I've read everything Hemingway has written and frankly I don't know what all the hoopla is about. His pioneering of "understatement", in my opinion, makes his writing sound more like an outline than a novel. Also, I am intimate with his biography and I don't like him as a man either. I agree with those who say his macho posturing was an attempt to prove to himself that he was a man. The way he treated his first wife, Hadley, was a sin and in this case he WAS man enough to admit it in A Moveable Feast. His first mistake was taking writing advice from Gertrude Stein ... the woman was a talentless, self indulgent, self-worshiping fraud in my opinion. Hemingway DID have enormous talent ... but it was misdirected.

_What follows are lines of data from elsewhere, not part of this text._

(* ===== verification/RpcFacts.v ===== *)
(** The protocol between the program and the shims: requests are read as they
    were written, a server answers every complete request, and what the check
    of the secret lets through. *)
From S2P Require Export Rpc.
Local Open Scope Z_scope.

(** ** Framing *)

Lemma length_be4 v : length (be_enc 4 v) = 4%nat.
Proof. apply length_be_enc. Qed.

Lemma take_u32_enc v r : is_u32 v -> take_u32 (be_enc 4 v ++ r) = Some (v, r).
Proof.
  intros Hv. unfold take_u32. pose proof (length_be4 v) as Hl.
  rewrite decide_True by (rewrite length_app; lia).
  rewrite take_app_exact, drop_app_exact by lia. by rewrite be_dec_enc_small.
Qed.

Lemma take_n_app b r : take_n (Z.of_nat (length b)) (b ++ r) = Some (b, r).
Proof.
  unfold take_n. rewrite decide_True by (rewrite length_app; lia).
  by rewrite Nat2Z.id, take_app_exact, drop_app_exact.
Qed.

Lemma take_u32_length l v r : take_u32 l = Some (v, r) -> length l = (4 + length r)%nat.
Proof. unfold take_u32. case_decide; [|done]. intros [= _ <-]. rewrite length_drop. lia. Qed.

Lemma take_n_length n l b r : take_n n l = Some (b, r) -> (length r <= length l)%nat.
Proof. unfold take_n. case_decide; [|done]. intros [= _ <-]. rewrite length_drop. lia. Qed.

Lemma read_str_length l tok r : read_str l = Some (inr (tok, r)) -> (length r <= length l)%nat.
Proof.
  unfold read_str. destruct (take_u32 l) as [[n r1]|] eqn:E1; [|done]. case_decide; [done|].
  destruct (take_n n r1) as [[buf r2]|] eqn:E2; [|done]. intros [= _ <-].
  apply take_u32_length in E1. apply take_n_length in E2. lia.
Qed.
Lemma loop_waits rounds image t pid deadline n :
  deadline - t <= Z.of_nat rounds * least_pause (RetryBackoff cfg) ->
  triple (waiting e t) (Orchestrator.restore_loop cfg rounds image pid deadline n)
    (fun r w => (exists k, r = inr k) /\ waiting e (Z.max t deadline) w) never_fails never_stops.
Proof using Hsecret HO HOw Hbase.
  pose proof (least_pause_pos (RetryBackoff cfg)) as Hpos.
  revert t n. induction rounds as [|rounds IH]; intros t n Hr w (Hall & He & Ht); cbn [Orchestrator.restore_loop];
    unfold gets; rewrite (bind_run _ _ _ (w_now w) w) by done; case_decide as Hnow.
  1: lia.
  1, 3: split; [by eexists|]; split_and!; [done..|lia].
  assert (Hw : waiting e t w) by done. apply (round_waits image t pid (n + 1)) in Hw.
  unfold mbind at 1, M_bind at 1.
  destruct (Orchestrator.restore_round cfg image pid (n + 1) w) as [[r|x| |] w1]; [|done..].
  destruct Hw as [-> Hw].
  apply (IH (t + least_pause (RetryBackoff cfg)) (n + 1)) in Hw; [|lia].
  destruct (Orchestrator.restore_loop cfg rounds image pid deadline (n + 1) w1) as [[r|x| |] w2]; [|done..].
  destruct Hw as (Hk & Hall2 & He2 & Ht2). split; [done|]. split_and!; [done..|lia].
Qed.
End loop.

(** ** The time a loop may take *)

(** It is [t]. *)
Definition at_time (t : Z) (w : world) : Prop := w_now w = t.

#[global] Instance at_time_stable t : Stable (at_time t).
Proof. by split. Qed.

Section time.
Context `{Gpu} `{Backend} `{EventFormat} (cfg : Config) (HO : forall t, Outside (at_time t)).
Context (Hbase : RetryBackoff cfg < 2 ^ 62).

Notation any_error := (fun _ _ => True) (only parsing).
Notation any_stop := (fun _ => True) (only parsing).

Lemma pause_most n : restorePollDelay n (RetryBackoff cfg) <= Z.max 5000000000 (RetryBackoff cfg).
Proof using Hbase.
  unfold restorePollDelay. set (b := if decide (RetryBackoff cfg <= 0) then _ else _).
  assert (Hpos : 0 < b < 2 ^ 62 /\ b <= Z.max 5000000000 (RetryBackoff cfg)) by (unfold b; case_decide; lia).
  cbv zeta. case_decide; [lia|]. destruct (Z.to_nat (n - 1)) as [|k] eqn:Ek; [lia|].
  rewrite poll_loop_closed by lia. unfold maxRestoreBackoff. lia.
Qed.

Lemma triple_timed {A} t (m : M A) :
  keeps (at_time t) m -> triple (at_time t) m (fun _ => at_time t) any_error any_stop.
Proof using Type. intros Hm. by apply triple_keeps. Qed.

(** A round that finds no process pauses once. *)
Lemma round_time image t pid n :
  triple (at_time t) (Orchestrator.restore_round cfg image pid n)
    (fun r w => r = None -> w_now w <= t + Z.max 5000000000 (RetryBackoff cfg)) any_error any_stop.
Proof using HO Hbase.
  specialize (HO t). unfold Orchestrator.restore_round. cbv zeta.
  assert (Hp : triple (at_time t) (Sleep (restorePollDelay n (RetryBackoff cfg)) ;; mret (None : option Z))
    (fun r w => r = None -> w_now w <= t + Z.max 5000000000 (RetryBackoff cfg)) any_error any_stop).
  { intros w Ht _. cbn. rewrite Ht. pose proof (pause_most n). lia. }
  eapply triple_bind; [apply triple_timed; keep|]. intros [x|pids]; [done|].
  eapply triple_bind; [apply triple_timed; keep|]. intros target.
  eapply triple_bind; [apply triple_timed; keep|]. intros ready.
  destruct (negb ready); [eapply triple_bind; [apply triple_timed; keep|]; done|].
  eapply triple_bind; [apply triple_timed, (keeps_try_candidates (at_time t))|]. intros [got|]; [|done].
  intros w Hw. match goal with |- match ?m with _ => _ end => destruct m as [[r|x| |] w1] eqn:E end; [|done..].
  intros ->. apply bind_inv in E as (? & ? & _ & E). apply bind_inv in E as (? & ? & _ & E).
  by apply bind_inv in E as (? & ? & _ & E).
Qed.

Lemma loop_time rounds image pid deadline n w k w' :
  Orchestrator.restore_loop cfg rounds image pid deadline n w = (Ret (inr k), w') ->
  w_now w' < Z.max (w_now w + 1) (deadline + Z.max 5000000000 (RetryBackoff cfg)).
Proof using HO Hbase.
  revert n w. induction rounds as [|rounds IH]; intros n w; cbn [Orchestrator.restore_loop];
    unfold gets; rewrite (bind_run _ _ _ (w_now w) w) by done; case_decide as Hnow; try done.
  1, 3: intros [= _ <-]; lia.
  intros (r & w1 & Hr & E)%bind_inv. destruct r as [got|]; [done|].
  pose proof (round_time image (w_now w) pid (n + 1) w eq_refl) as T. rewrite Hr in T. specialize (T eq_refl).
  apply IH in E. lia.
Qed.
End time.

(** ** Properties *)

(** C15: a restore from shims never succeeds. Where every server is a shim,
    [Restore] does not return a pid, whatever image, CRIU and faults: the
    program sends Ping, Restore and Resume on one connection, and a shim closes
    each connection after one request. *)
Theorem Restore_never_completes `{Gpu} `{Zstd} `{Backend} `{EventFormat} cfg fuel rounds image w pid :
  Outside all_shims -> all_shims w ->
  (Orchestrator.Restore cfg fuel rounds image w).1 <> Ret pid.
Proof.
  intros HO Hall E. pose proof (Restore_none cfg fuel rounds image w Hall) as T.
  destruct (Orchestrator.Restore cfg fuel rounds image w) as [r w']. cbn in E. by subst r.
Qed.

(** C14: a restore that waits for shims comes to an end, where every server is a
    shim. Each round of the loop pauses for the configured time at least, up to
    five seconds, so the number of rounds is bounded by the time allowed; the loop
    reports that no shim was ready, not before the deadline, and, where the GPU and
    CRIU take no time, less than one pause after it: five seconds, or the
    configured time where that is more. *)
Theorem restore_loop_gives_up `{Gpu} `{Backend} `{EventFormat} cfg rounds image pid w :
  Outside all_shims -> (forall t, Outside (waiting (w_env w) t)) -> all_shims w ->
  is_u32 (Z.of_nat (length (bytes_of_string (rpc_secret cfg (w_env w))))) ->
  RetryBackoff cfg < 2 ^ 62 ->
  RestoreTimeout cfg <= Z.of_nat rounds * least_pause (RetryBackoff cfg) ->
  exists attempts w',
    Orchestrator.restore_loop cfg rounds image pid (w_now w + RestoreTimeout cfg) 0 w = (Ret (inr attempts), w') /\
    w_now w + RestoreTimeout cfg <= w_now w' /\
    ((forall t, Outside (at_time t)) ->
     w_now w' < Z.max (w_now w) (w_now w + RestoreTimeout cfg) + Z.max 5000000000 (RetryBackoff cfg)).
Proof.
  intros HO HOw Hall Hsec Hb Hr.
  assert (Hw : waiting (w_env w) (w_now w) w) by done.
  apply (loop_waits cfg (w_env w) Hsec HOw Hb rounds image (w_now w) pid (w_now w + RestoreTimeout cfg) 0) in Hw; [|lia].
  destruct (Orchestrator.restore_loop _ _ _ _ _ _ w) as [[r|x| |] w'] eqn:E; [|done..].
  destruct Hw as ([k ->] & _ & _ & Ht). exists k, w'. split_and!; [done|lia|].
  intros Hat. apply loop_time in E; [lia|done..].
Qed.

(** Restores are counted. Each restore adds one to the counter of restores
    when it returns a pid and one to the counter of failed restores when it
    returns an error, on every path; no other counter changes. *)
Theorem Restore_counted `{Gpu} `{Zstd} `{Backend} `{EventFormat} cfg fuel rounds image :
  (forall c, Outside (same_counters c)) ->
  counts RestoresTotal RestoreFailuresTotal (Orchestrator.Restore cfg fuel rounds image).
Proof.
  intros HO w. pose proof (Restore_counts cfg fuel (w_counters w) rounds image w eq_refl) as T.
  by destruct (Orchestrator.Restore cfg fuel rounds image w) as [[a|x| |] w'].
Qed.

(** ** Runs *)

(** The machine with the process 7 and its image, after a checkpoint, the
    socket of the process served by [p]. *)
Definition restore_world (p : peer) : world :=
  set_peers {[ ["run"; "7.sock"] := p ]} (demo_checkpoint "/img/a" preloaded).2.

Definition demo_restore (p : peer) : outcome Z * world :=
  Orchestrator.Restore (H:=idle_gpu) (H0:=frame_zstd) (H1:=demo_backend) (H2:=demo_events)
    demo_config 3 3 "/img/a" (restore_world p).

Lemma demo_all_shims p : (exists s st, p = PShim s st) -> all_shims (restore_world p).
Proof. intros Hp. unfold all_shims, restore_world. cbn [w_peers set_peers]. by apply map_Forall_singleton. Qed.

Lemma demo_outside_shims : Outside (H:=idle_gpu) (H0:=demo_backend) all_shims.
Proof.
  split; [done..|by apply keeps_fake_Dump|by apply keeps_fake_Restore| |].
  - intros w sock secret s Hw. apply map_Forall_insert_2; [by do 2 eexists|done].
  - intros w sock secret ff sq i ff' i' Hp Hw. destruct (Hw _ _ Hp) as (s & st & E). done.
Qed.

Lemma demo_outside_waiting e t : Outside (H:=idle_gpu) (H0:=demo_backend) (waiting e t).
Proof.
  split; [done..|intros p d; by apply (keeps_fake_Dump (waiting e t))|intros d l x; by apply (keeps_fake_Restore (waiting e t))| |].
  - intros w sock secret s (Hw & He & Ht). split_and!; [|done..].
    apply map_Forall_insert_2; [by do 2 eexists|done].
  - intros w sock secret ff sq i ff' i' Hp (Hw & He & Ht). destruct (Hw _ _ Hp) as (s & st & E). done.
Qed.

Lemma demo_outside_time t : Outside (H:=idle_gpu) (H0:=demo_backend) (at_time t).
Proof.
  split; [done..|intros p d; by apply (keeps_fake_Dump (at_time t))|intros d l x; by apply (keeps_fake_Restore (at_time t))| |]; done.
Qed.

(** With the test server the restore succeeds at once; with a shim it fails
    after the three seconds of the configuration. *)
Example mock_restores : (demo_restore (PMock "" 0 [] 0)).1 = Ret 7.
Proof. by vm_compute. Qed.

Example shim_gives_up :
  (demo_restore (PShim "" ST_RUNNING)).1 = Err (Ckpterr.E Code.RPC "shim not ready after criu restore").
Proof. by vm_compute. Qed.

Lemma Restore_never_completes_witness : (demo_restore (PShim "" ST_RUNNING)).1 <> Ret 7.
Proof.
  unfold demo_restore.
  apply (Restore_never_completes (H:=idle_gpu) (H0:=frame_zstd) (H1:=demo_backend) (H2:=demo_events)
    demo_config 3 3 "/img/a" (restore_world (PShim "" ST_RUNNING)) 7).
  - apply demo_outside_shims.
  - apply demo_all_shims. by exists "", ST_RUNNING.
Defined.

Lemma restore_loop_gives_up_witness :
  let w := restore_world (PShim "" ST_RUNNING) in
  exists attempts w',
    Orchestrator.restore_loop (H:=idle_gpu) (H2:=demo_events) demo_config 3 "/img/a" 7 (w_now w + 3000000000) 0 w =
      (Ret (inr attempts), w') /\
    w_now w + 3000000000 <= w_now w' < w_now w + 8000000000.
Proof.
  intros w.
  destruct (restore_loop_gives_up (H:=idle_gpu) (H0:=demo_backend) (H1:=demo_events) demo_config 3 "/img/a" 7 w).
  - apply demo_outside_shims.
  - intros t. apply demo_outside_waiting.
  - apply demo_all_shims. by exists "", ST_RUNNING.
  - split; by vm_compute.
  - done.
  - by vm_compute.
  - destruct H as (w' & E & Hl & Hu). exists x, w'. split_and!; [exact E|exact Hl|]. apply Hu, demo_outside_time.
Defined.

Lemma Restore_counted_witness :
  counts RestoresTotal RestoreFailuresTotal
    (Orchestrator.Restore (H:=idle_gpu) (H0:=frame_zstd) (H1:=demo_backend) (H2:=demo_events) demo_config 3 3 "/img/a").
Proof.
  apply (Restore_counted (H:=idle_gpu) (H0:=frame_zstd) (H1:=demo_backend) (H2:=demo_events)).
  apply demo_outside_counters.
Defined.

His sole redemption as an author in my eyes was the creation of The Old Man and the Sea in which, for the first time, his main character (or emulated characters) were not monosyllabic mercenaries, or slipper-wearing bull butchers, or emasculated Parisian play-babies but a truly heroic and tragic protagonist; a protagonist who we could empathetically identify with; a protagonist who, even in defeat, achieves a magnificence we can admire; a protagonist who is real - who is human. When the final curtain of this novel fell, I could weep for Santiago even as I stood up to cheer him ... the rest of Hemingway's half-mute-cardboard-cut-out protagonists could all be run over by a wild and rabid gaggle of bulls for all I care.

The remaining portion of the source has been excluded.